▸ Your goal: Where the records below show a line containing "(** * telkraft/codex: the", start copying; end with the line containing "question router, whose", and copy it too.

*** Opening Provided information ***

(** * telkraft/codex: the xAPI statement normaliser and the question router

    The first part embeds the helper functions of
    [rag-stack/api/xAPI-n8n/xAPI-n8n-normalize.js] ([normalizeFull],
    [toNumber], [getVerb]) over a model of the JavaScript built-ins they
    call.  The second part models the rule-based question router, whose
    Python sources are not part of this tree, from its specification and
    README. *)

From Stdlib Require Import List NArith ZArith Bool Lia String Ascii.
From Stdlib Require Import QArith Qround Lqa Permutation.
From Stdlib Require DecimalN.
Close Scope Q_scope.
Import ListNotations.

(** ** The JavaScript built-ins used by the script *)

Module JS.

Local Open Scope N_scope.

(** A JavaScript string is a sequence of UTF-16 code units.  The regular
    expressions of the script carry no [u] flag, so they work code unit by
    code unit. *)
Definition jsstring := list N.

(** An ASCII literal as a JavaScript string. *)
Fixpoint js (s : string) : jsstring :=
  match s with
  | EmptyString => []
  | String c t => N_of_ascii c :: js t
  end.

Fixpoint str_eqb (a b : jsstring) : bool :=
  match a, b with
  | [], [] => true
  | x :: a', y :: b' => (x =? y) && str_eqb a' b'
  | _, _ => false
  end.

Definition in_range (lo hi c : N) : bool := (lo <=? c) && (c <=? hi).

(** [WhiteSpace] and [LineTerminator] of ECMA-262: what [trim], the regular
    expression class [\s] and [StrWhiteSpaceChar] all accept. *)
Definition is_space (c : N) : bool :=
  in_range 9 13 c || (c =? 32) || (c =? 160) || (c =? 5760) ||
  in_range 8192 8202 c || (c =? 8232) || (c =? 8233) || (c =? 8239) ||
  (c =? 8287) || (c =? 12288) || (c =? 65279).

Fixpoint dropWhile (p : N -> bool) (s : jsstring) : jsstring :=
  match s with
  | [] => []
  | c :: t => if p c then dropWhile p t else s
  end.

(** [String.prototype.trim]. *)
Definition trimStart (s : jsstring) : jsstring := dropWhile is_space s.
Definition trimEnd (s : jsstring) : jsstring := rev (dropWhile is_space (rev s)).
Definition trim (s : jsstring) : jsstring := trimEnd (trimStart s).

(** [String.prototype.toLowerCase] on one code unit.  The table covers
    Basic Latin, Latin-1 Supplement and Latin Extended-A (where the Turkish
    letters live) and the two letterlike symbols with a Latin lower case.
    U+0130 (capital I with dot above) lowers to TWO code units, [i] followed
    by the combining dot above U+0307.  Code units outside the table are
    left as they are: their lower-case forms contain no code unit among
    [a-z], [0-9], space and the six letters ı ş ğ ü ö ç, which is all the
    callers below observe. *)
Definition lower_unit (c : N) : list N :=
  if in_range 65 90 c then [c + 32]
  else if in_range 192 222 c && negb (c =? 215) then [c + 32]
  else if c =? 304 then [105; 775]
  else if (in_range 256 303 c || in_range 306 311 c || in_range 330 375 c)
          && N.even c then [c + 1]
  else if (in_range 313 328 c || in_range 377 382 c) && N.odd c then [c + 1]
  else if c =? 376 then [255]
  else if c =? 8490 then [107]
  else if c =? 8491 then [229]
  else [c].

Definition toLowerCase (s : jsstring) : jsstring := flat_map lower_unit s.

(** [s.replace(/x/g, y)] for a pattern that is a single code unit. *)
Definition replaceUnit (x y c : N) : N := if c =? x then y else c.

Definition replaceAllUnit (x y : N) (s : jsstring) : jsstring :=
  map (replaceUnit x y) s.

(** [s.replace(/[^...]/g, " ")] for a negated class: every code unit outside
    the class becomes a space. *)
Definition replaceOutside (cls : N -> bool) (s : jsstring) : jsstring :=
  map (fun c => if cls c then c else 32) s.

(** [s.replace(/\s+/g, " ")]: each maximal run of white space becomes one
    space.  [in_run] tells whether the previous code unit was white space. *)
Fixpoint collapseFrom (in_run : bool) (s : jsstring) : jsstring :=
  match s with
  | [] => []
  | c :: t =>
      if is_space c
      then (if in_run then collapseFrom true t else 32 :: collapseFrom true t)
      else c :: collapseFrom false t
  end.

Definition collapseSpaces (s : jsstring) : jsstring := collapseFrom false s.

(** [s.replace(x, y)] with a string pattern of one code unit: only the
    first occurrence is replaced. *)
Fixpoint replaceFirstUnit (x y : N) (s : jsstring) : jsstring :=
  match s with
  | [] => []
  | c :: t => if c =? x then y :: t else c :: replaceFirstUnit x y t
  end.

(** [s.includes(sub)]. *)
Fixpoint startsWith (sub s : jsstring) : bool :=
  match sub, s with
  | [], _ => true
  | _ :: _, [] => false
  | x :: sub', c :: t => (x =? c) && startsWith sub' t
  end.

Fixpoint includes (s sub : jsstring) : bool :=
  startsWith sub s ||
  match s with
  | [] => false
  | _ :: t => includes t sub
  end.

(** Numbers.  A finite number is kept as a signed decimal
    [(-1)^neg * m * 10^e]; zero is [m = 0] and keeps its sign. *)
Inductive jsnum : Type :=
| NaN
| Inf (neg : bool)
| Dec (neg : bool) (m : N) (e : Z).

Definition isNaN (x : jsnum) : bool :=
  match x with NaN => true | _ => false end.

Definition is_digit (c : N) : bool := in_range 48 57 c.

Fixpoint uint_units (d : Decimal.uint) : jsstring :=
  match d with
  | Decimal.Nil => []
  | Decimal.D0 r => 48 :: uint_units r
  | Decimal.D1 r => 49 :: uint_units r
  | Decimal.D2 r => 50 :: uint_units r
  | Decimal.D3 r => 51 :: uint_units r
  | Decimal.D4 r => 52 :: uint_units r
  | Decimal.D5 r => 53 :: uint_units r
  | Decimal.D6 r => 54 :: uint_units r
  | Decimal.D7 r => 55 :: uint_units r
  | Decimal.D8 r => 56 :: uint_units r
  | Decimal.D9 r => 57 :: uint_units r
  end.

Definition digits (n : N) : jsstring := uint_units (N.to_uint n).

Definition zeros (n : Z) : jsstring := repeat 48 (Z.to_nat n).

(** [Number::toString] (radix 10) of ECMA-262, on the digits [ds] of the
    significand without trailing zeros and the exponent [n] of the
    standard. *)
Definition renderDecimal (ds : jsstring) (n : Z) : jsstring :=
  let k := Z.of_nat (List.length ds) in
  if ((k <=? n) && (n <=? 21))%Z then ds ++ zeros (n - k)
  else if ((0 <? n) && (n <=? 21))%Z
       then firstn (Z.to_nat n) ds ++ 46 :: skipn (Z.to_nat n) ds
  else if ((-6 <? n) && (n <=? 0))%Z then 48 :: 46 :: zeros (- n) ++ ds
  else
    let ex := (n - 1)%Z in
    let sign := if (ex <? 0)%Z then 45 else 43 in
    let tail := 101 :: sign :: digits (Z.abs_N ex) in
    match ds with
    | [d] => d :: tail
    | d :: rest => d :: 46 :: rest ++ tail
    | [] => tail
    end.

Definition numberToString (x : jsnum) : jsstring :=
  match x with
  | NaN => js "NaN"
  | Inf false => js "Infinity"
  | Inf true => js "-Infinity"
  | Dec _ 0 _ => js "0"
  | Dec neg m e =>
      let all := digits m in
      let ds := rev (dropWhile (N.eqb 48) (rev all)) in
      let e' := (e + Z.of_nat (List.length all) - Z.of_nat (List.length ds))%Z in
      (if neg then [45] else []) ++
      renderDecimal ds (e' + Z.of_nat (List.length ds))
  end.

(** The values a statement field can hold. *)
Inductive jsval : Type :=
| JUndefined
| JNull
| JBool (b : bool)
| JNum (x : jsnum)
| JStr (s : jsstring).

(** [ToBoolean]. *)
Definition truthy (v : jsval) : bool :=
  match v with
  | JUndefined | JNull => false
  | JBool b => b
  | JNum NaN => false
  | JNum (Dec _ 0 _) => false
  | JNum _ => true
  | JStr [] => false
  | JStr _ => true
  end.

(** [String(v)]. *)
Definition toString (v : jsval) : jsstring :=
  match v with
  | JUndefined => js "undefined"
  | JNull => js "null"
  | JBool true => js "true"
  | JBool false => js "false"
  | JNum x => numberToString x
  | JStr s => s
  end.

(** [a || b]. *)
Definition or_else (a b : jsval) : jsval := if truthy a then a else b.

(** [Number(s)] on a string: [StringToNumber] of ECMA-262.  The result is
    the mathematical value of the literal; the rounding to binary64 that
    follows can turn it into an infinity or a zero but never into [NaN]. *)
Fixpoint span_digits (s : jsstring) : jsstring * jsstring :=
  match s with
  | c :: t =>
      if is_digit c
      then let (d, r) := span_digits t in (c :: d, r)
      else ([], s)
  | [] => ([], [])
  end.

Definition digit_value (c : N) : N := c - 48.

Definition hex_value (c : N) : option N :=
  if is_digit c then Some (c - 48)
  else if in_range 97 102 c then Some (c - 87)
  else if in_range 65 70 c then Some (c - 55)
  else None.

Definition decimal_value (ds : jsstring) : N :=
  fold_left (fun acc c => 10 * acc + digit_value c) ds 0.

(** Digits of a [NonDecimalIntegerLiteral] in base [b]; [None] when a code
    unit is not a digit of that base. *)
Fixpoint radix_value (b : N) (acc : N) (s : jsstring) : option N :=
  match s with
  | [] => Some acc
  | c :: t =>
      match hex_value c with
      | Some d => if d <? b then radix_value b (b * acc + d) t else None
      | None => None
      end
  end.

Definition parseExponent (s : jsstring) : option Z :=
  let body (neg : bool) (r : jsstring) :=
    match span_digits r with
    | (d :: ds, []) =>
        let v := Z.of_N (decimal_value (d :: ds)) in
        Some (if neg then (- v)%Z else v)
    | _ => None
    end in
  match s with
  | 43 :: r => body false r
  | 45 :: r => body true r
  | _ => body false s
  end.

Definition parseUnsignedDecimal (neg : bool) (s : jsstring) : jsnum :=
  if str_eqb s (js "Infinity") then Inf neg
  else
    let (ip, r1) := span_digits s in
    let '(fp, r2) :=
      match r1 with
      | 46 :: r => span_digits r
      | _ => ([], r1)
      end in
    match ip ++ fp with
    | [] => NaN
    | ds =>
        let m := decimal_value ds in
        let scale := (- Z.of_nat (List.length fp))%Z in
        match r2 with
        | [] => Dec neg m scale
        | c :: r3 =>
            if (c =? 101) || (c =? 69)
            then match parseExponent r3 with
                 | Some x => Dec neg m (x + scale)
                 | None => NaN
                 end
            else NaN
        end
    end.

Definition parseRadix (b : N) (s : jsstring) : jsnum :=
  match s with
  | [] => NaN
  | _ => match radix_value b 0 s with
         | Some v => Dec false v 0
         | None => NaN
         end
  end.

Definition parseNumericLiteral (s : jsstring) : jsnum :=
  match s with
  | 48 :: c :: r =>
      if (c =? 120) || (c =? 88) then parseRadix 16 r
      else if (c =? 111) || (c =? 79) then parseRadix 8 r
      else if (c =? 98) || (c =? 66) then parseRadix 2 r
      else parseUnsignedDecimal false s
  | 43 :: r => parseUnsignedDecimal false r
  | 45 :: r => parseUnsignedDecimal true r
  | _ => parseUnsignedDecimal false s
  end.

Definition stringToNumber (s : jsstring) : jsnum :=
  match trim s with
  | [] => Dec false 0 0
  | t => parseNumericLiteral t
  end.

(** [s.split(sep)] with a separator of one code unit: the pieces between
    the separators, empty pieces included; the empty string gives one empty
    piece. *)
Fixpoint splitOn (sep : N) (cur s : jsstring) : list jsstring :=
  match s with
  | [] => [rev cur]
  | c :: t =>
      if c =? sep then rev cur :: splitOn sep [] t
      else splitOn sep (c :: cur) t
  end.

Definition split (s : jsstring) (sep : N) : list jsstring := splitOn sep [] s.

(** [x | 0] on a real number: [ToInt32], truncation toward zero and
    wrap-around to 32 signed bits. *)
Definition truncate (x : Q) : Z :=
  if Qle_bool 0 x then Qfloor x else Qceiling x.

*** Closing Provided information ***
*** Opening Provided information ***

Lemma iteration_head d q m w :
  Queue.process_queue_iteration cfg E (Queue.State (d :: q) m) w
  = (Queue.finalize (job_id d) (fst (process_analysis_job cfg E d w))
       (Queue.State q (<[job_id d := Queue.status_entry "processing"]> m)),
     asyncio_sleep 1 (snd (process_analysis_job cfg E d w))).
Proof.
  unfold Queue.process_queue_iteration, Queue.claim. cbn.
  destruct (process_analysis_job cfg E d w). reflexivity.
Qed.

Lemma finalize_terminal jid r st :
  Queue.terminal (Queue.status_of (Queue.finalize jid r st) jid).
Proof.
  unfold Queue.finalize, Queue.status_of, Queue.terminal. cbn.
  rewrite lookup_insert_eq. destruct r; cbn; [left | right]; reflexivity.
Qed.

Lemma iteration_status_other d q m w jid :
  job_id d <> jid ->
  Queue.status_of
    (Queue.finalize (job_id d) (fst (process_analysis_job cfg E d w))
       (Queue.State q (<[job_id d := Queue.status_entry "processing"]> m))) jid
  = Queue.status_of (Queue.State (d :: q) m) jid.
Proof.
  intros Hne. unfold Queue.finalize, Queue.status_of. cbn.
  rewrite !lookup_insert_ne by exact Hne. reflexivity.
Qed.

*** Closing Provided information ***
*** Opening Provided information ***

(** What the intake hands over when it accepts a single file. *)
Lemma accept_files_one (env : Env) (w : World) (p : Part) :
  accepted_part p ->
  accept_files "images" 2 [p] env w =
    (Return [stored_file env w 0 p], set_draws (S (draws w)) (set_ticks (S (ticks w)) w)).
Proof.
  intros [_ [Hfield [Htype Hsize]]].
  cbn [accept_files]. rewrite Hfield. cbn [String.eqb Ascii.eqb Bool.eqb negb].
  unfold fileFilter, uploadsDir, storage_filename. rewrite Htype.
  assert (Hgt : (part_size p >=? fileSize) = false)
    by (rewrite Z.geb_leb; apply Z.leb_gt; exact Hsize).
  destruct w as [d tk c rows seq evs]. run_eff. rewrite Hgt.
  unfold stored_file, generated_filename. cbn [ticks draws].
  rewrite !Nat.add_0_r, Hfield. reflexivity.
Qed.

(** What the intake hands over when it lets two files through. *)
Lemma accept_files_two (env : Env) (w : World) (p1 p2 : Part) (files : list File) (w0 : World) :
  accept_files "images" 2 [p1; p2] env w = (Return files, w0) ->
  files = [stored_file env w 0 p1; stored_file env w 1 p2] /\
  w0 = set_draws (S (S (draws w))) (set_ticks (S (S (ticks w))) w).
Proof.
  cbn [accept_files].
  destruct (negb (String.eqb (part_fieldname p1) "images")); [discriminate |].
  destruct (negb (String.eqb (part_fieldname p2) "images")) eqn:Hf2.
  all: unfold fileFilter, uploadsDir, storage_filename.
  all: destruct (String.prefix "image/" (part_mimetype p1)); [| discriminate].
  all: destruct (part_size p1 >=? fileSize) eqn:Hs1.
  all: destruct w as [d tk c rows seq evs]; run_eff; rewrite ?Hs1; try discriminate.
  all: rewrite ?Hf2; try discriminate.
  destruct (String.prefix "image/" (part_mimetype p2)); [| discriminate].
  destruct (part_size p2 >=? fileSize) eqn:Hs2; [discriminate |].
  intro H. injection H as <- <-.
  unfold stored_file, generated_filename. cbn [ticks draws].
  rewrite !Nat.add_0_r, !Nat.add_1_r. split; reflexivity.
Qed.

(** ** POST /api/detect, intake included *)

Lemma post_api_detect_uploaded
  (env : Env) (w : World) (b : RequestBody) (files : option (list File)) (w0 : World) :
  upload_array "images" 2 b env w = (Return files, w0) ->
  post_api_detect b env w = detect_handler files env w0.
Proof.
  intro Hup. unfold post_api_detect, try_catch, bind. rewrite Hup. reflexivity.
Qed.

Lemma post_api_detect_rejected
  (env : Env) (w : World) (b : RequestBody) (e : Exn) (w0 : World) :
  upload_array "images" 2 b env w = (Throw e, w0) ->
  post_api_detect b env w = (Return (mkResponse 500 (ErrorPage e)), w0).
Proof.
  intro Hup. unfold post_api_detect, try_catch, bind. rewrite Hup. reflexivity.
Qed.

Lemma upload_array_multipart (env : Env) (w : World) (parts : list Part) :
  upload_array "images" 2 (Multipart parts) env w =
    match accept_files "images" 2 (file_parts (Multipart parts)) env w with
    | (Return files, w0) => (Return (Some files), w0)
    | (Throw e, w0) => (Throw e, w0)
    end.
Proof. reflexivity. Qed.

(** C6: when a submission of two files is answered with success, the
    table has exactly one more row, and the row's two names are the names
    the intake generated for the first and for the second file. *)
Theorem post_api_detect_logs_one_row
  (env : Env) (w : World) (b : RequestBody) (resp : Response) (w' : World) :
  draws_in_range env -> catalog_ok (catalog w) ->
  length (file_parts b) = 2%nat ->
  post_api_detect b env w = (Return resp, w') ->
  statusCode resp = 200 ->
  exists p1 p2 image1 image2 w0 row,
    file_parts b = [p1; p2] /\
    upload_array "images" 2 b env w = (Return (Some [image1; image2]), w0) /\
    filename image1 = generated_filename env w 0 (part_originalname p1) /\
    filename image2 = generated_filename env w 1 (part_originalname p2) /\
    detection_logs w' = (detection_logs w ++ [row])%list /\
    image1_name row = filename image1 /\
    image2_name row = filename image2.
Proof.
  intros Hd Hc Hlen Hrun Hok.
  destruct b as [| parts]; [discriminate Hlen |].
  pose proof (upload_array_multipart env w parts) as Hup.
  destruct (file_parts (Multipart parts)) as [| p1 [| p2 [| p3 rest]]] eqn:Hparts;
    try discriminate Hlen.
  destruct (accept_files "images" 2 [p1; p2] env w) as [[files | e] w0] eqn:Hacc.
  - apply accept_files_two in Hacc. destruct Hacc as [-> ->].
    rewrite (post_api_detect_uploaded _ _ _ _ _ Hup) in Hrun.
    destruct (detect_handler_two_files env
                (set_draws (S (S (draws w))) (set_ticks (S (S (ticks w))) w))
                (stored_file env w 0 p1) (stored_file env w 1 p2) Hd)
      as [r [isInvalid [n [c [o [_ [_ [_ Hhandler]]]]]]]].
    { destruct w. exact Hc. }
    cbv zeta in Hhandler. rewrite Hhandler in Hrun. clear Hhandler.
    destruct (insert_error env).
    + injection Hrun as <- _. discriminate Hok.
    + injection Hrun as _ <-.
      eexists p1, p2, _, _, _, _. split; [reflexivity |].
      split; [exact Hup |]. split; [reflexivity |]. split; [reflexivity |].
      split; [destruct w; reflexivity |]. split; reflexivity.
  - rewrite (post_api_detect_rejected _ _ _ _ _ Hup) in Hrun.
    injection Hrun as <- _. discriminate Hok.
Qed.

*** Closing Provided information ***

▸ Exercise result:
(** * telkraft/codex: the xAPI statement normaliser and the question router

    The first part embeds the helper functions of
    [rag-stack/api/xAPI-n8n/xAPI-n8n-normalize.js] ([normalizeFull],
    [toNumber], [getVerb]) over a model of the JavaScript built-ins they
    call.  The second part models the rule-based question router, whose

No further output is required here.